Plus concrètes, les traces marquées au sol des MesuRAGEs de l’artiste française ORLAN (née en 1947) exposent la performance et visent l’autonomie formelle et leur visibilité au-delà du seul moment performatif. Elles matérialisent l’action. Dès 1976, ORLAN impose une nouvelle unité de mesure : l’ORLAN-CORPS. Elle utilise en effet son propre corps comme instrument afin de souligner l’ancrage physique et concret de l’artiste dans l’espace de l’art comme de la vie (figure 4). Cette année-là, elle réalise ses premiers MesuRAGEs de rues à Rome en en estimant la longueur à l’aide de son corps allongé sur le sol. Elle trace un trait de craie blanche derrière sa tête et finit par comptabiliser combien l’espace défini contient d’ORLAN-CORPS. De cette manière, elle ramène l’espace à son corps même ; il est évalué par rapport à la taille de son corps.
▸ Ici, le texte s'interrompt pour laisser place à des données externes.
(* ===== verification/GloriaMach.v ===== *)
(** * The x86-64 subset that compiled Gloria functions use

    A decoder and a step function written from the instruction set reference,
    independently of the writers of GloriaCode: the instruction pointer is an
    offset into the code, registers hold 64-bit words, the stack is a memory
    of aligned 64-bit cells.  An instruction outside the subset, an access
    that is not aligned and a jump on flags that no comparison set have no
    step. *)
From S2P Require Import Prelude GloriaCode.

(** [op]: the digit of the ALU operation (0 add, 5 sub, 7 cmp); [cc]: the
    condition code (4 e, 5 ne, 13 ge, 14 le). *)
Inductive ins : Type :=
  | MovRI (r v : Z)
  | Load (r disp : Z)
  | Store (r disp : Z)
  | MovRR (dst src : Z)
  | Alu (op dst src : Z)
  | AluI (op r imm : Z)
  | Push (r : Z)
  | Leave
  | Ret
  | Jcc (cc disp : Z)
  | Jmp (disp : Z)
  | Call (disp : Z).

Definition md_mod (m : Z) : Z := Z.shiftr m 6.
Definition md_reg (m : Z) : Z := Z.land (Z.shiftr m 3) 7.
Definition md_rm (m : Z) : Z := Z.land m 7.

Definition dword (a b c d : Z) : Z := i32 (le_val [a; b; c; d]).

(** The instructions with the prefix REX.W. *)
Definition decode_rexw (l : bytes) : option (ins * nat) :=
  match l with
  | op :: m :: r =>
      if (0xB8 <=? op) && (op <=? 0xBF) then
        if (7 <=? length r)%nat then Some (MovRI (op - 0xB8) (le_val (m :: take 7 r)), 10%nat) else None
      else
        match r with
        | a :: b :: c :: d :: _ =>
            if (md_mod m =? 2) && (md_rm m =? 5) then
              if op =? 0x8B then Some (Load (md_reg m) (dword a b c d), 7%nat)
              else if op =? 0x89 then Some (Store (md_reg m) (dword a b c d), 7%nat)
              else None
            else if md_mod m =? 3 then
              if op =? 0x89 then Some (MovRR (md_rm m) (md_reg m), 3%nat)
              else if op =? 0x01 then Some (Alu 0 (md_rm m) (md_reg m), 3%nat)
              else if op =? 0x29 then Some (Alu 5 (md_rm m) (md_reg m), 3%nat)
              else if op =? 0x39 then Some (Alu 7 (md_rm m) (md_reg m), 3%nat)
              else if op =? 0x81 then Some (AluI (md_reg m) (md_rm m) (dword a b c d), 7%nat)
              else None
            else None
        | _ =>
            if md_mod m =? 3 then
              if op =? 0x89 then Some (MovRR (md_rm m) (md_reg m), 3%nat)
              else if op =? 0x01 then Some (Alu 0 (md_rm m) (md_reg m), 3%nat)
              else if op =? 0x29 then Some (Alu 5 (md_rm m) (md_reg m), 3%nat)
              else if op =? 0x39 then Some (Alu 7 (md_rm m) (md_reg m), 3%nat)
              else None
            else None
        end
  | _ => None
  end.

Definition rel32 (r : bytes) (mk : Z → ins) (n : nat) : option (ins * nat) :=
  match r with a :: b :: c :: d :: _ => Some (mk (dword a b c d), n) | _ => None end.

Definition decode (l : bytes) : option (ins * nat) :=
  match l with
  | [] => None
  | op :: r =>
      if op =? 0x48 then decode_rexw r
      else if (0x50 <=? op) && (op <=? 0x57) then Some (Push (op - 0x50), 1%nat)
      else if op =? 0xC9 then Some (Leave, 1%nat)
      else if op =? 0xC3 then Some (Ret, 1%nat)
      else if (0x70 <=? op) && (op <=? 0x7F) then
        match r with d :: _ => Some (Jcc (op - 0x70) (swrap 8 d), 2%nat) | _ => None end
      else if op =? 0xE9 then rel32 r Jmp 5
      else if op =? 0xE8 then rel32 r Call 5
      else if op =? 0x0F then
        match r with
        | op2 :: r => if (0x80 <=? op2) && (op2 <=? 0x8F) then rel32 r (Jcc (op2 - 0x80)) 6 else None
        | _ => None
        end
      else None
  end.

(** ** Execution *)
Record mach : Type := mk_mach {
  rip : Z;
  regs : Z → Z;
  mem : Z → Z;
  flags : option (Z * Z) }.

Definition rax : Z := 0.
Definition rsp : Z := 4.
Definition rbp : Z := 5.

Definition upd (f : Z → Z) (k v : Z) : Z → Z := λ k', if k' =? k then v else f k'.

Definition set_rip (a : Z) (s : mach) : mach := mk_mach a (regs s) (mem s) (flags s).
Definition set_reg (r v : Z) (s : mach) : mach := mk_mach (rip s) (upd (regs s) r v) (mem s) (flags s).
Definition set_flags (c : option (Z * Z)) (s : mach) : mach := mk_mach (rip s) (regs s) (mem s) c.
Definition set_mem (a v : Z) (s : mach) : mach := mk_mach (rip s) (regs s) (upd (mem s) a v) (flags s).

Definition aligned (a : Z) : bool := a mod 8 =? 0.
Definition load (a : Z) (s : mach) : option Z := if aligned a then Some (mem s a) else None.
Definition store (a v : Z) (s : mach) : option mach := if aligned a then Some (set_mem a v s) else None.

Definition push (v : Z) (s : mach) : option mach :=
  let a := u64 (regs s rsp - 8) in store a v (set_reg rsp a s).
Definition pop (s : mach) : option (Z * mach) :=
  v ← load (regs s rsp) s; Some (v, set_reg rsp (u64 (regs s rsp + 8)) s).

(** Comparisons leave their operands, as signed numbers, in [flags]. *)
Definition alu (op r a b : Z) (s : mach) : option mach :=
  if op =? 0 then Some (set_flags None (set_reg r (u64 (a + b)) s))
  else if op =? 5 then Some (set_flags None (set_reg r (u64 (a - b)) s))
  else if op =? 7 then Some (set_flags (Some (i64 a, i64 b)) s)
  else None.

Definition cond (cc : Z) (c : Z * Z) : option bool :=
  let '(a, b) := c in
  if cc =? 4 then Some (a =? b) else if cc =? 5 then Some (negb (a =? b))
  else if cc =? 13 then Some (b <=? a) else if cc =? 14 then Some (a <=? b) else None.

(** [s] already stands at the next instruction. *)
Definition exec (i : ins) (s : mach) : option mach :=
  match i with
  | MovRI r v => Some (set_reg r v s)
  | Load r d => v ← load (u64 (regs s rbp + d)) s; Some (set_reg r v s)
  | Store r d => store (u64 (regs s rbp + d)) (regs s r) s
  | MovRR dst src => Some (set_reg dst (regs s src) s)
  | Alu op dst src => alu op dst (regs s dst) (regs s src) s
  | AluI op r imm => alu op r (regs s r) (u64 imm) s
  | Push r => push (regs s r) s
  | Leave =>
      let s := set_reg rsp (regs s rbp) s in
      '(v, s) ← pop s; Some (set_reg rbp v s)
  | Ret => '(a, s) ← pop s; Some (set_rip a s)
  | Jcc cc d => c ← flags s; b ← cond cc c; Some (if (b : bool) then set_rip (rip s + d) s else s)
  | Jmp d => Some (set_rip (rip s + d) s)
  | Call d => s' ← push (rip s) s; Some (set_rip (rip s + d) s')
  end.

Definition step (code : bytes) (s : mach) : option mach :=
  if rip s <? 0 then None
  else '(i, n) ← decode (drop (Z.to_nat (rip s)) code); exec i (set_rip (rip s + Z.of_nat n) s).

Fixpoint run (n : nat) (code : bytes) (s : mach) : option mach :=
  match n with O => Some s | S k => s' ← step code s; run k code s' end.

(** [s] leads to [s'] in some number of steps. *)
Definition leads (code : bytes) (s s' : mach) : Prop := ∃ n, run n code s = Some s'.

Lemma run_app n k code s : run (n + k) code s = s' ← run n code s; run k code s'.
Proof. revert s. induction n as [|n IH]; intros s; cbn; [done|]. destruct (step code s); cbn; [apply IH|done]. Qed.

Lemma leads_refl code s : leads code s s.
Proof. by exists 0%nat. Qed.

Lemma leads_trans code s1 s2 s3 : leads code s1 s2 → leads code s2 s3 → leads code s1 s3.
Proof. intros [n H1] [k H2]. exists (n + k)%nat. by rewrite run_app, H1. Qed.

(** [code] has the bytes [b] at offset [a]. *)
Definition at_code (code b : bytes) (a : Z) : Prop := 0 ≤ a ∧ ∃ q, drop (Z.to_nat a) code = b ++ q.

Lemma leads_ins code s b i s' s2 :
  at_code code b (rip s) → (∀ tl, decode (b ++ tl) = Some (i, length b)) →
  exec i (set_rip (rip s + Zlen b) s) = Some s' → leads code s' s2 → leads code s s2.
Proof.
  intros (H0 & q & Hq) Hd He Hl. apply (leads_trans _ _ s'); [|done]. exists 1%nat. cbn [run]. unfold step.
  destruct (Z.ltb_spec (rip s) 0); [lia|]. rewrite Hq, Hd. cbn [mbind option_bind]. by rewrite He.
Qed.

Lemma at_code_app code a b x : at_code code (a ++ b) x ↔ at_code code a x ∧ at_code code b (x + Zlen a).
Proof.
  split.
  - intros (H0 & q & Hq). split; (split; [lia|]); [exists (b ++ q); by rewrite app_assoc|]. exists q.
    rewrite Z2Nat.inj_add, Nat2Z.id, <- drop_drop, Hq, <- app_assoc by lia. apply drop_app_length.
  - intros [(H0 & q & Hq) (_ & q' & Hq')]. split; [done|]. exists q'.
    rewrite Z2Nat.inj_add, Nat2Z.id, <- drop_drop, Hq, drop_app_length in Hq' by lia.
    rewrite Hq, Hq'. by rewrite app_assoc.
Qed.

Lemma at_code_mid p b q : at_code (p ++ b ++ q) b (Zlen p).
Proof. split; [lia|]. exists q. by rewrite Nat2Z.id, drop_app_length. Qed.

(** ** Parameters past the fourth *)

(** The fifth and the sixth parameter are assigned the registers 8 and 9,
    which do not fit the three-bit field: the bytes meant to store r8 or r9
    decode to a move of rax or rcx into the frame pointer. *)
Theorem late_parameters_move_rbp o tl :
  abiArgRegs !! 4%nat = Some 8 ∧ abiArgRegs !! 5%nat = Some 9 ∧ abiArgRegs !! 6%nat = None ∧
  decode (emitMovRegToStack [] 8 o ++ tl) = Some (MovRR rbp rax, 3%nat) ∧
  decode (emitMovRegToStack [] 9 o ++ tl) = Some (MovRR rbp 1, 3%nat).
Proof.
  do 3 (split; [done|]). unfold emitMovRegToStack.
  destruct (le_bytes 4 (i32 o)) as [|a [|b [|c [|d r]]]] eqn:E; try (apply (f_equal length) in E; discriminate E).
  done.
Qed.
Elle prend aux mots la célèbre théorie du penseur antique Protagoras selon laquelle « l’homme est la mesure de toute chose », théorie reprise à la Renaissance ou par Le Corbusier avec Modulor. Si l’ORLAN-CORPS s’impose comme étalon, l’artiste s’impose dans la sphère artistique et n’entend pas la subir. L’artiste décrit clairement le protocole appliqué lors de ces actions : « J’enfile une robe de drap, toujours la même. Je mesure le lieu à l’aide de mon corps en m’allongeant sur le sol et en traçant un trait à la craie derrière ma tête. Je comptabilise avec un ou deux témoins le nombre d’ORLAN-CORPS contenu dans cet espace. Je fais le constat – Je quête de l’eau – j’ôte ma robe, je la lave en public – Je fais des prélèvements de cette eau sale, prélèvements qui seront ensuite étiquetés, numérotés, cachetés à la cire. Je présente dans les galeries ou les musées ces prélèvements, les constats, les photos, bande vidéo, les plaques commémoratives, l’effigie grandeur nature de la dernière pose, la robe, l’étalon ORLAN-Corps…, concrétisant ce travail » (Extrait de Cros, Le Bon, et Rehberg 2004).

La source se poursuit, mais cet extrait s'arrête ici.